Exercise => When a line below contains the word "while", copy that line.

Records drawn from a dataset =>

(* ===== verification/Bpf.v ===== *)
(** * Loading BPF programs into the worker engines:
    lib/nic_basic/_c/nic_internal.c

    On a BPF update of a vNIC the master stops the contexts of each worker
    engine, writes the program that the driver left in host memory into the
    code store of the engine, and starts the contexts again.  It works through
    the cluster target, whose accesses are recorded in [bus]. *)

From S2P Require Import Prelude Platform UserCfg Nfd Machine Bus.

Class BpfCfg := {
  NFP_NET_CFG_BPF_SIZE : Z;
  PCIE_CPP2PCIE_BPF_LOAD : Z
}.

Definition NIC_PCI : Z := 0.
Definition EPOCH_NN_IDX : Z := 127.

Definition PKT_IO_SIG_EPOCH : Z := 8.
Definition PKT_IO_SIG_RESUME : Z := 12.
Definition PKT_IO_SIG_QUIESCE_NBI : Z := 13.
Definition PKT_IO_SIG_QUIESCE_NFD : Z := 14.

Definition ME_CSR_USTORE_ADDR : Z := 0x00.
Definition ME_CSR_USTORE_DATA_LO : Z := 0x04.
Definition ME_CSR_USTORE_DATA_HI : Z := 0x08.
Definition ME_CSR_CTX_ENABLES : Z := 0x18.
Definition ME_CSR_CTX_PTR : Z := 0x20.
Definition ME_CSR_IND_CTX_SGL_EVT : Z := 0x48.
Definition ME_CSR_IND_CTX_WKP_EVT : Z := 0x50.

(** [for (ctx = 0; ctx < 8; ctx += 2)] *)
Definition contexts : list Z := [0; 2; 4; 6].

Section bpf.
Context {B : build} `{NetCfg, Vids, VfCfg, App, Devices, BpfCfg}.

(** ** Accesses to another engine *)

Definition ct_csr_addr (isl me csr_addr : Z) : Z :=
  u32 (Z.lor (Z.lor (Z.lor (Z.shiftl isl 24) (Z.shiftl 1 16)) (Z.shiftl me 10)) csr_addr).

Definition ct_write_nn (isl me nn_idx val : Z) : C unit :=
  emit (CtNnWrite (u32 (Z.lor (Z.lor (Z.lor (Z.shiftl isl 24) (Z.shiftl me 17)) (Z.shiftl 1 9))
    (Z.shiftl nn_idx 2))) (u32 val)).

Definition ct_read_csr (isl me csr_addr : Z) : C Z :=
  v ← get (fun s => u32 (ct_dev (bus s) (ct_csr_addr isl me csr_addr)));
  _ ← emit (CtRead (ct_csr_addr isl me csr_addr) v);
  mret v.

Definition ct_write_csr (isl me csr_addr val : Z) : C unit :=
  emit (CtWrite (ct_csr_addr isl me csr_addr) (u32 val)).

Definition ct_signal_addr (isl me ctx signal : Z) : Z :=
  u32 (Z.lor (Z.lor (Z.lor (Z.shiftl isl 24) (Z.shiftl me 9)) (Z.shiftl ctx 6))
    (Z.shiftl signal 2)).

Definition ct_signal (isl me ctx signal : Z) : C unit :=
  emit (CtSignal (ct_signal_addr isl me ctx signal)).

(** ** [update_bpf_prog] *)

Definition dp_mes_ids : list Z := cfg_mes_ids.

Definition wkp_events : Z := Z.lor (Z.shiftl 1 PKT_IO_SIG_EPOCH) (Z.shiftl 1 PKT_IO_SIG_RESUME).

(** One context of the pass: it is enabled again unless it waits. *)
Definition quiesce_ctx (isl me ctx_enables ctx : Z) : C Z :=
  _ ← ct_write_csr isl me ME_CSR_CTX_PTR ctx;
  wkp_mask ← ct_read_csr isl me ME_CSR_IND_CTX_WKP_EVT;
  mret (if has wkp_mask wkp_events then ctx_enables
        else Z.lor ctx_enables (Z.shiftl 1 (8 + ctx))).

(** [do ... while (ctx_enables & 0xff00)], at most [fuel] times *)
Fixpoint quiesce (fuel : nat) (isl me : Z) : C unit :=
  match fuel with
  | O => undefined
  | S fuel =>
      ctx_enables ← ct_read_csr isl me ME_CSR_CTX_ENABLES;
      let ctx_enables := Z.land ctx_enables 0xffff00ff in
      _ ← ct_write_csr isl me ME_CSR_CTX_ENABLES ctx_enables;
      _ ← sleep 250;
      ctx_enables ← for_fold contexts ctx_enables (quiesce_ctx isl me);
      if has ctx_enables 0xff00 then
        _ ← ct_write_csr isl me ME_CSR_CTX_ENABLES ctx_enables;
        _ ← sleep 1000;
        quiesce fuel isl me
      else mret tt
  end.

(** [while (words--)] *)
Fixpoint load_words (words : nat) (isl me addr_hi addr_lo : Z) : C unit :=
  match words with
  | O => mret tt
  | S words =>
      data ← pcie_read 4 PCIE_CPP2PCIE_BPF_LOAD addr_hi (u32 (Z.shiftl addr_lo 3)) 2;
      let addr_lo := u32 (addr_lo + 1) in
      let addr_hi := u32 (addr_hi + Z.shiftr addr_lo 29) in
      data0 ← of_option (data !! 0%nat);
      _ ← ct_write_csr isl me ME_CSR_USTORE_DATA_LO data0;
      data1 ← of_option (data !! 1%nat);
      _ ← ct_write_csr isl me ME_CSR_USTORE_DATA_HI data1;
      load_words words isl me addr_hi addr_lo
  end.

(** The body of the loop over the engines. *)
Definition update_bpf_me (fuel : nat) (bar_base vnic me_id : Z) : C unit :=
  let isl := Z.shiftr me_id 4 in
  let me := Z.land me_id 0xf in
  _ ← for_each contexts (fun ctx =>
        _ ← ct_signal isl me ctx PKT_IO_SIG_QUIESCE_NBI;
        ct_signal isl me ctx PKT_IO_SIG_QUIESCE_NFD);
  _ ← sleep 10000;
  _ ← quiesce fuel isl me;
  host_mem_bpf_cfg ← mem_read32s (bar_base + NFP_NET_CFG_BPF_SIZE - 2) 3;
  c0 ← of_option (host_mem_bpf_cfg !! 0%nat);
  addr_lo ← of_option (host_mem_bpf_cfg !! 1%nat);
  addr_hi ← of_option (host_mem_bpf_cfg !! 2%nat);
  let words := Z.shiftr c0 16 in
  _ ← emit (BarCfgSet 0 PCIE_CPP2PCIE_BPF_LOAD addr_hi addr_lo 0);
  _ ← ct_write_csr isl me ME_CSR_USTORE_ADDR
        (0x80000000 + NFD_BPF_START_OFF + vnic * NFD_BPF_MAX_LEN);
  _ ← load_words (Z.to_nat words) isl me addr_hi (Z.shiftr addr_lo 3);
  _ ← ct_write_csr isl me ME_CSR_USTORE_ADDR 0;
  _ ← sleep 500;
  ctx_enables ← ct_read_csr isl me ME_CSR_CTX_ENABLES;
  _ ← ct_write_csr isl me ME_CSR_CTX_ENABLES (Z.lor ctx_enables 0x5500);
  _ ← sleep 500;
  for_each contexts (fun ctx => ct_signal isl me ctx PKT_IO_SIG_RESUME).

Definition update_bpf_prog (fuel : nat) (bar_base vnic : Z) : C unit :=
  for_each dp_mes_ids (update_bpf_me fuel bar_base vnic).

Definition nic_local_bpf_reconfig (fuel : nat) (vid vnic : Z) : C unit :=
  update_bpf_prog fuel (nfd_cfg_bar_base NIC_PCI vid) vnic.

(** ** [nic_local_epoch]: [epoch] is the counter before the call *)

Fixpoint wait_epoch (fuel : nat) (isl me : Z) : C unit :=
  match fuel with
  | O => undefined
  | S fuel =>
      _ ← sleep 250;
      sig_mask ← for_fold contexts 0 (fun sig_mask ctx =>
        _ ← ct_write_csr isl me ME_CSR_CTX_PTR ctx;
        v ← ct_read_csr isl me ME_CSR_IND_CTX_SGL_EVT;
        mret (Z.lor sig_mask v));
      if has sig_mask (Z.shiftl 1 PKT_IO_SIG_EPOCH) then wait_epoch fuel isl me else mret tt
  end.

Definition nic_local_epoch (fuel : nat) (epoch : Z) : C Z :=
  let epoch := u32 (epoch + 1) in
  _ ← for_each dp_mes_ids (fun me_id =>
        let isl := Z.shiftr me_id 4 in
        let me := Z.land me_id 0xf in
        _ ← for_each contexts (fun ctx => ct_signal isl me ctx PKT_IO_SIG_EPOCH);
        _ ← wait_epoch fuel isl me;
        ct_write_nn isl me EPOCH_NN_IDX epoch);
  mret epoch.
End bpf.

(** * Properties *)

Section proofs.
Context {B : build} `{NetCfg, Vids, VfCfg, App, Devices, BpfCfg}.

Lemma ct_csr_addr_inj isl me c c' : fits 10 c -> fits 10 c' ->
  ct_csr_addr isl me c = ct_csr_addr isl me c' -> c = c'.
Proof.
  intros Hc Hc' Heq.
  assert (Hlow : forall c, fits 10 c -> bf_get 0 10 (ct_csr_addr isl me c) = c).
  { clear. intros c Hc. unfold bf_get, ct_csr_addr.
    rewrite Z.shiftr_0_r, wrap_wrap by lia. zbits. }
  by rewrite <- (Hlow c), <- (Hlow c'), Heq.
Qed.

Lemma run_ct_write_csr isl me csr v h s :
  ct_write_csr isl me csr v (with_bus h s) =
  Some (tt, with_bus (CtWrite (ct_csr_addr isl me csr) (u32 v) :: h) s).
Proof. done. Qed.

Lemma run_ct_read_csr isl me csr h s :
  ct_read_csr isl me csr (with_bus h s) =
  let v := u32 (ct_dev h (ct_csr_addr isl me csr)) in
  Some (v, with_bus (CtRead (ct_csr_addr isl me csr) v :: h) s).
Proof. done. Qed.

(** Number of writes of a register. *)
Fixpoint writes (a : Z) (h : list bus_event) : nat :=
  match h with
  | CtWrite a' _ :: h => if a' =? a then S (writes a h) else writes a h
  | _ :: h => writes a h
  | [] => 0
  end.

Lemma writes_app a h1 h2 : writes a (h1 ++ h2) = (writes a h1 + writes a h2)%nat.
Proof.
  induction h1 as [|[] h1 IH]; simpl; try done. case_match; simpl; by rewrite IH.
Qed.

(** The context waits for one of the two signals. *)
Definition waits (w : Z) : Prop := has w wkp_events = true.

(** The accesses of the loop that waits for an engine: its registers for the
    contexts and sleeps, no signals. *)
Definition quiet (isl me : Z) (e : bus_event) : Prop :=
  match e with
  | CtRead a _ => a = ct_csr_addr isl me ME_CSR_CTX_ENABLES \/
                  a = ct_csr_addr isl me ME_CSR_IND_CTX_WKP_EVT
  | CtWrite a _ => a = ct_csr_addr isl me ME_CSR_CTX_ENABLES \/
                   a = ct_csr_addr isl me ME_CSR_CTX_PTR
  | Sleep _ => True
  | _ => False
  end.

(** The history [h] after all contexts of the engine were asked to go quiescent *)
Definition asked_quiesce (isl me : Z) (h : list bus_event) : list bus_event :=
  Sleep 10000 ::
  (ctx ← reverse contexts;
   [CtSignal (ct_signal_addr isl me ctx PKT_IO_SIG_QUIESCE_NFD);
    CtSignal (ct_signal_addr isl me ctx PKT_IO_SIG_QUIESCE_NBI)]) ++ h.

(** What is asked of an engine in the history [h]: while nothing but these
    accesses happens, once its contexts were disabled [lat] times, they wait. *)
Definition engine_idles (lat : nat) (isl me : Z) (h : list bus_event) : Prop := forall h',
  Forall (quiet isl me) h' ->
  (lat <= writes (ct_csr_addr isl me ME_CSR_CTX_ENABLES) h')%nat ->
  waits (u32 (ct_dev (h' ++ h) (ct_csr_addr isl me ME_CSR_IND_CTX_WKP_EVT))).

(** An access that is not a write of the code store. *)
Definition not_ustore (isl me : Z) (e : bus_event) : Prop :=
  match e with
  | CtWrite a _ => a <> ct_csr_addr isl me ME_CSR_USTORE_ADDR /\
      a <> ct_csr_addr isl me ME_CSR_USTORE_DATA_LO /\
      a <> ct_csr_addr isl me ME_CSR_USTORE_DATA_HI
  | _ => True
  end.

Lemma not_ustore_csr isl me c v : c = ME_CSR_CTX_ENABLES \/ c = ME_CSR_CTX_PTR ->
  not_ustore isl me (CtWrite (ct_csr_addr isl me c) v).
Proof.
  intros Hc. simpl. repeat split; intros Heq;
    apply ct_csr_addr_inj in Heq; destruct Hc; subst; by vm_compute.
Qed.

Lemma quiet_not_ustore isl me e : quiet isl me e -> not_ustore isl me e.
Proof. destruct e; try done. intros [-> | ->]; apply (not_ustore_csr isl me); auto. Qed.

Lemma quiet_ctx_ptr isl me v : quiet isl me (CtWrite (ct_csr_addr isl me ME_CSR_CTX_PTR) v).
Proof. by right. Qed.

(** The accesses of a pass over the contexts [l], which read the events [ws]. *)
Fixpoint ctx_checks (isl me : Z) (l ws : list Z) : list bus_event :=
  match l, ws with
  | c :: l, w :: ws => ctx_checks isl me l ws ++
      [CtRead (ct_csr_addr isl me ME_CSR_IND_CTX_WKP_EVT) w;
       CtWrite (ct_csr_addr isl me ME_CSR_CTX_PTR) (u32 c)]
  | _, _ => []
  end.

Solution for this exercise =>
(** [do ... while (ctx_enables & 0xff00)], at most [fuel] times *)
(** [while (words--)] *)
(** What is asked of an engine in the history [h]: while nothing but these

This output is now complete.